● **Source material**:
# # # #
Lemma lexes_error_entry e : item_ok (ErrorItem e) = true →
  lexes (error_entry is_printable e)
    [punct "["; TStr e.1.1; punct ","; TStr e.1.2; punct ","; TStr e.2; punct "]"].
Proof.
  destruct e as [[b i] m]. intros H. simpl in H. rewrite !andb_true_iff in H. destruct H as [[Hb Hi] Hm].
  cbv beta iota delta [error_entry]. lex_pieces.
Qed.

Lemma shows_pending i g p : shows p g →
  shows (mkPage (p_resolved p) (p_errors p) (p_pending p ++ [i]) (p_incomplete p))
    (<[v_pending := JArr ((JStr <$> p_pending p) ++ [JStr i])]> g).
Proof.
  intros [(fs & Hr & Hk) He Hp Hi]. constructor; simpl; rewrite ?lookup_insert_eq, ?lookup_insert_ne by done; eauto.
  by rewrite fmap_app.
Qed.

Lemma runs_item initial it p : item_ok it = true →
  runs (shows p) (write_item initial it) (shows (page_item initial p it)).
Proof.
  destruct it as [i d | i | e]; cbn [item_ok write_item page_item].
  - rewrite andb_true_iff. intros [Hi Hd]. unfold write_resolved. cbn [fst snd].
    eapply (runs_app _ _ (shows (mkPage (p_resolved p) (p_errors p)
      (if decide (i ∈ initial) then p_pending p else p_pending p ++ [i]) (p_incomplete p)))).
    + case_decide; [destruct p; apply runs_nil |].
      eapply (runs_push _ _ _ v_pending [TStr i]); [lex_pieces | apply parses_str |].
      intros g Hg. eexists. split; [apply Hg |]. by apply shows_pending.
    + eapply (runs_set_field _ _ _ v_resolved i (escape_lt d)); [lex_pieces |].
      intros g [(fs & Hr & Hk) He Hp Hc]. exists fs. split; [done |]. simpl in *.
      constructor; simpl; rewrite ?lookup_insert_eq, ?lookup_insert_ne by done; try done.
      eexists. split; [done |]. intros k. rewrite obj_get_set. destruct (decide (k = i)) as [-> |].
      * by rewrite lookup_insert_eq.
      * by rewrite lookup_insert_ne.
  - intros Hi. unfold write_incomplete. eapply (runs_push _ _ _ v_incomplete [TStr i]); [lex_pieces | apply parses_str |].
    intros g [(fs & Hr & Hk) He Hp Hc]. eexists. split; [done |].
    constructor; simpl; rewrite ?lookup_insert_eq, ?lookup_insert_ne by done; eauto. by rewrite fmap_app.
  - intros He. eapply (runs_push _ _ _ v_errors); [| apply (parses_triple e.1.1 e.1.2 e.2) |].
    + eapply lexes_eq; [lex_piece; by apply lexes_error_entry | reflexivity].
    + intros g [(fs & Hr & Hk) Her Hp Hc]. eexists. split; [done |].
      constructor; simpl; rewrite ?lookup_insert_eq, ?lookup_insert_ne by done; eauto. by rewrite fmap_app.
Qed.

Lemma runs_items initial its p : forallb item_ok its = true →
  runs (shows p) (its ≫= write_item initial) (shows (foldl (page_item initial) p its)).
Proof.
  intros H. apply (run_scripts_bind shows). intros q it Hit. apply runs_item.
  rewrite forallb_forall in H. apply H. by apply list_elem_of_In.
Qed.
Definition set_url (a : nat) (u : Url) (h : heap) : heap :=
  mkHeap (next h) (<[a := u]> (urls h)) (params h) (matched h) (view_fns h) (children h).
Definition set_params (a : nat) (p : ParamsMap) (h : heap) : heap :=
  mkHeap (next h) (urls h) (<[a := p]> (params h)) (matched h) (view_fns h) (children h).
Definition set_matched (a : nat) (s : str) (h : heap) : heap :=
  mkHeap (next h) (urls h) (params h) (<[a := s]> (matched h)) (view_fns h) (children h).
Definition set_view_fn (a : nat) (v : view_fn) (h : heap) : heap :=
  mkHeap (next h) (urls h) (params h) (matched h) (<[a := v]> (view_fns h)) (children h).
Definition set_child (a : nat) (c : option RouteContext) (h : heap) : heap :=
  mkHeap (next h) (urls h) (params h) (matched h) (view_fns h)
    (match c with Some c => <[a := c]> (children h) | None => delete a (children h) end).
Definition alloc (h : heap) : nat * heap :=
  (next h, mkHeap (S (next h)) (urls h) (params h) (matched h) (view_fns h) (children h)).

Section router.
(** [Url::unescape], which [ParamsMap] applies to the values it collects *)
Variable unescape : str → str.

(** [.into_iter().collect::<ParamsMap>()] *)
Definition collect_params (l : list (str * str)) : ParamsMap := params_from_iter unescape l.

(** New signals for the URL, the parameters and the matched path of a level *)
Definition new_signals (l : level) (url : Url) (h : heap) : nat * nat * nat * heap :=
  let (p, h) := alloc h in
  let h := set_params p (collect_params (l_params l)) h in
  let (u, h) := alloc h in
  let h := set_url u url h in
  let (m, h) := alloc h in
  (u, p, m, set_matched m (l_matched l) h).

(** ** Building and rebuilding the outlets *)

(** The preload of the view of a level, below the given outlets *)
Definition preload_view (l : level) (parents : list RouteContext) (o : RouteContext) : preload :=
  mkPreload (rc_view_fn o)
    (mkViewFn (l_id l) (rc_child o) (rc_url o)
       ((rc_params <$> parents) ++ [rc_params o]) ((rc_matched <$> parents) ++ [rc_matched o]))
    (rc_trigger o).

(** The last outlet gets a child. *)
Definition link_last (outlets : list RouteContext) (o : RouteContext) (h : heap) : heap :=
  match last outlets with
  | Some prev => set_child (rc_child prev) (Some o) h
  | None => h
  end.

Fixpoint build_nested_route (ls : list level) (url : Url) (outlets : list RouteContext)
    (loaders : list preload) (h : heap) : list RouteContext * list preload * heap :=
  match ls with
  | [] => (outlets, loaders, h)
  | l :: ls =>
      let '(u, p, m, h) := new_signals l url h in
      let (t, h) := alloc h in
      let (f, h) := alloc h in
      let (c, h) := alloc h in
      let outlet := mkContext (l_id l) t u p m f c in
      let h := link_last outlets outlet h in
      build_nested_route ls url (outlets ++ [outlet])
        (loaders ++ [preload_view l outlets outlet]) h
  end.
(* ===== verification/ErrorFacts.v ===== *)
(** * What errors do to the maps of their boundaries

    Building, dropping and rebuilding a view changes the errors of the current
    boundary by those of the view ([effect]), and leaves those of other boundaries
    alone.  [good] says that the retained state fits the view, and that every
    boundary in it has the errors directly below it. *)

From Stdlib Require Import Ascii.
From stdpp Require Import base gmap list.
From S2P Require Import Prelude ErrorBoundary.

Section facts.
Context {E : Type}.
Implicit Types (s : store E) (st : vstate) (env : nat → result E).

(** ** Stores *)

Definition look s (h : nat) (k : ErrorId) : option E := m ← errors s !! h; m !! k.
Definition nid s : N := default 0%N (shared_context s).

Record sinv s : Prop := {
  si_hooks h : is_Some (errors s !! h) ↔ h < next_hook s;
  si_shared : is_Some (shared_context s);
  si_keys h k e : look s h k = Some e → ∃ m, k = Some m ∧ (m < nid s)%N;
}.
Definition grows s s' : Prop := next_hook s ≤ next_hook s' ∧ (nid s ≤ nid s')%N.

(** The current hook loses the keys [ks] and gets [adds]; of the hooks that were
    there before, only those of [hs] may change besides. *)
Definition effect (a : option nat) (ks : list ErrorId) (hs : list nat) (adds : list (ErrorId * E)) s s' : Prop :=
  (∀ h, a = Some h → ∀ k e, look s' h k = Some e ↔ (look s h k = Some e ∧ k ∉ ks) ∨ (k, e) ∈ adds) ∧
  (∀ h, h < next_hook s → h ∉ hs → a ≠ Some h → ∀ k, look s' h k = look s h k).

Lemma effect_compose a ks ks' hs hs' adds adds' s s1 s2 :
  effect a ks hs adds s s1 → effect a ks' hs' adds' s1 s2 → next_hook s ≤ next_hook s1 →
  (∀ k e, is_Some a → (k, e) ∈ adds → k ∉ ks') →
  effect a (ks ++ ks') (hs ++ hs') (adds ++ adds') s s2.
Proof.
  intros [H1 H2] [H3 H4] Hn Hk. split.
  - intros h Ha k e. rewrite H3, H1 by done. rewrite !elem_of_app. specialize (Hk k e). rewrite Ha in Hk.
    specialize (Hk (ex_intro _ h eq_refl)). tauto.
  - intros h Hh Hin Ha k. rewrite elem_of_app in Hin. rewrite H4, H2 by (lia || tauto). done.
Qed.

(** ** States *)

Fixpoint ids_of (st : vstate) : list N :=
  match st with
  | SText _ => []
  | SPair a b => ids_of a ++ ids_of b
  | SOk _ _ _ s _ _ => ids_of s
  | SErr _ _ error _ => match error with Some (Some m) => [m] | _ => [] end
  | SBoundary _ s _ => ids_of s
  end.
(** All the errors that a drop clears *)
Fixpoint dropped (st : vstate) : list ErrorId :=
  match st with
  | SText _ => []
  | SPair a b => dropped a ++ dropped b
  | SOk _ _ _ s error _ => match error with Some k => [k] | None => [] end ++ dropped s
  | SErr _ _ error _ => match error with Some k => [k] | None => [] end
  | SBoundary _ s _ => dropped s
  end.
Fixpoint hooks_of (st : vstate) : list nat :=
  match st with
  | SText _ | SErr _ _ _ _ => []
  | SPair a b => hooks_of a ++ hooks_of b
  | SOk _ _ _ s _ _ => hooks_of s
  | SBoundary h s _ => h :: hooks_of s
  end.
(** The errors with no boundary in between *)
Fixpoint direct env (st : vstate) : list (ErrorId * E) :=
  match st with
  | SText _ | SBoundary _ _ _ => []
  | SPair a b => direct env a ++ direct env b
  | SOk _ _ _ s _ _ => direct env s
  | SErr i _ error _ => match error, env i with Some k, RErr e => [(k, e)] | _, _ => [] end
  end.

(** The state of a view below the boundary [a] *)
Fixpoint wf env (a : option nat) (v : view) (st : vstate) : Prop :=
  match v, st with
  | VText n, SText m => m = n
  | VPair v w, SPair sa sb => wf env a v sa ∧ wf env a w sb
  | VResult i ok, SOk j hook n s error rhook =>
      j = i ∧ hook = a ∧ rhook = a ∧ error = None ∧ env i = ROk n ∧ wf env a ok s
  | VResult i _, SErr j hook error rhook =>
      j = i ∧ hook = a ∧ rhook = a ∧ (∃ e, env i = RErr e) ∧
      ∃ k, error = Some k ∧ (is_Some a → is_Some k)
  | VBoundary v, SBoundary h s _ => wf env (Some h) v s
  | _, _ => False
  end.
Fixpoint holds env (st : vstate) s : Prop :=
  match st with
  | SText _ | SErr _ _ _ _ => True
  | SPair a b => holds env a s ∧ holds env b s
  | SOk _ _ _ st _ _ => holds env st s
  | SBoundary h st _ => (∀ k e, look s h k = Some e ↔ (k, e) ∈ direct env st) ∧ holds env st s
  end.

Lemma holds_frame env st s s' : (∀ h k, h ∈ hooks_of st → look s' h k = look s h k) →
  holds env st s → holds env st s'.
Proof.
  induction st as [n|st1 IH1 st2 IH2|i hk n st IH er rk|i hk er rk|h st IH fb]; simpl; intros Hl; try done.
  - intros [H1 H2]. split; [apply IH1|apply IH2]; try done; intros; apply Hl; set_solver.
  - by apply IH.
  - intros [H1 H2]. split; [|apply IH; [|done]; intros; apply Hl; set_solver].
    intros k e. rewrite Hl by set_solver. apply H1.
Qed.

Record good env (a : option nat) (v : view) (st : vstate) s : Prop := {
  g_wf : wf env a v st;
  g_holds : holds env st s;
  g_ids : NoDup (ids_of st) ∧ Forall (λ m, (m < nid s)%N) (ids_of st);
  g_hooks : NoDup (hooks_of st) ∧ Forall (λ h, h < next_hook s) (hooks_of st);
  g_outer h : a = Some h → h ∉ hooks_of st ∧ h < next_hook s;
}.

(** What is new *)
Definition fresh st s s' : Prop :=
  Forall (λ m, (nid s ≤ m)%N) (ids_of st) ∧ Forall (λ h, next_hook s ≤ h) (hooks_of st).

(** Two parts of a state do not share anything. *)
Definition apart st st' : Prop :=
  (∀ m, m ∈ ids_of st → m ∉ ids_of st') ∧ (∀ h, h ∈ hooks_of st → h ∉ hooks_of st').

Lemma direct_dropped env st k e : (k, e) ∈ direct env st → k ∈ dropped st.
Proof.
  induction st as [n|st1 IH1 st2 IH2|i hk n st IH er rk|i hk er rk|h st IH fb]; simpl; rewrite ?elem_of_app;
    try set_solver.
  destruct er, (env i); set_solver.
Qed.
Lemma dropped_ids st m : Some m ∈ dropped st → ∀ env a v, wf env a v st → m ∈ ids_of st.
Proof.
  intros Hm env a v. revert a v. induction st as [n|st1 IH1 st2 IH2|i hk n st IH er rk|i hk er rk|h st IH fb];
    intros a [|v w|j v|v]; simpl in *; try done.
  - set_solver.
  - intros [??]. rewrite elem_of_app. apply elem_of_app in Hm as [?|?]; [left|right]; eauto.
  - intros (_&_&_&->&_&Hw). eauto.
  - intros (_&_&_&_&k&->&_). apply list_elem_of_singleton in Hm as <-. set_solver.
  - intros Hw. eauto.
Qed.

(** ** Throwing and clearing *)

Definition slot_ok (a : option nat) s : Prop := ERROR_HOOK s = a ∧ ∀ h, a = Some h → h < next_hook s.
# # # #
● **What you should do**: Retype the records above from the very first line down to the line with "apply runs_nil |].", keeping both of those lines. Include nothing beyond them.

● **The completed task**:
Lemma lexes_error_entry e : item_ok (ErrorItem e) = true →
  lexes (error_entry is_printable e)
    [punct "["; TStr e.1.1; punct ","; TStr e.1.2; punct ","; TStr e.2; punct "]"].
Proof.
  destruct e as [[b i] m]. intros H. simpl in H. rewrite !andb_true_iff in H. destruct H as [[Hb Hi] Hm].
  cbv beta iota delta [error_entry]. lex_pieces.
Qed.

Lemma shows_pending i g p : shows p g →
  shows (mkPage (p_resolved p) (p_errors p) (p_pending p ++ [i]) (p_incomplete p))
    (<[v_pending := JArr ((JStr <$> p_pending p) ++ [JStr i])]> g).
Proof.
  intros [(fs & Hr & Hk) He Hp Hi]. constructor; simpl; rewrite ?lookup_insert_eq, ?lookup_insert_ne by done; eauto.
  by rewrite fmap_app.
Qed.

Lemma runs_item initial it p : item_ok it = true →
  runs (shows p) (write_item initial it) (shows (page_item initial p it)).
Proof.
  destruct it as [i d | i | e]; cbn [item_ok write_item page_item].
  - rewrite andb_true_iff. intros [Hi Hd]. unfold write_resolved. cbn [fst snd].
    eapply (runs_app _ _ (shows (mkPage (p_resolved p) (p_errors p)
      (if decide (i ∈ initial) then p_pending p else p_pending p ++ [i]) (p_incomplete p)))).
    + case_decide; [destruct p; apply runs_nil |].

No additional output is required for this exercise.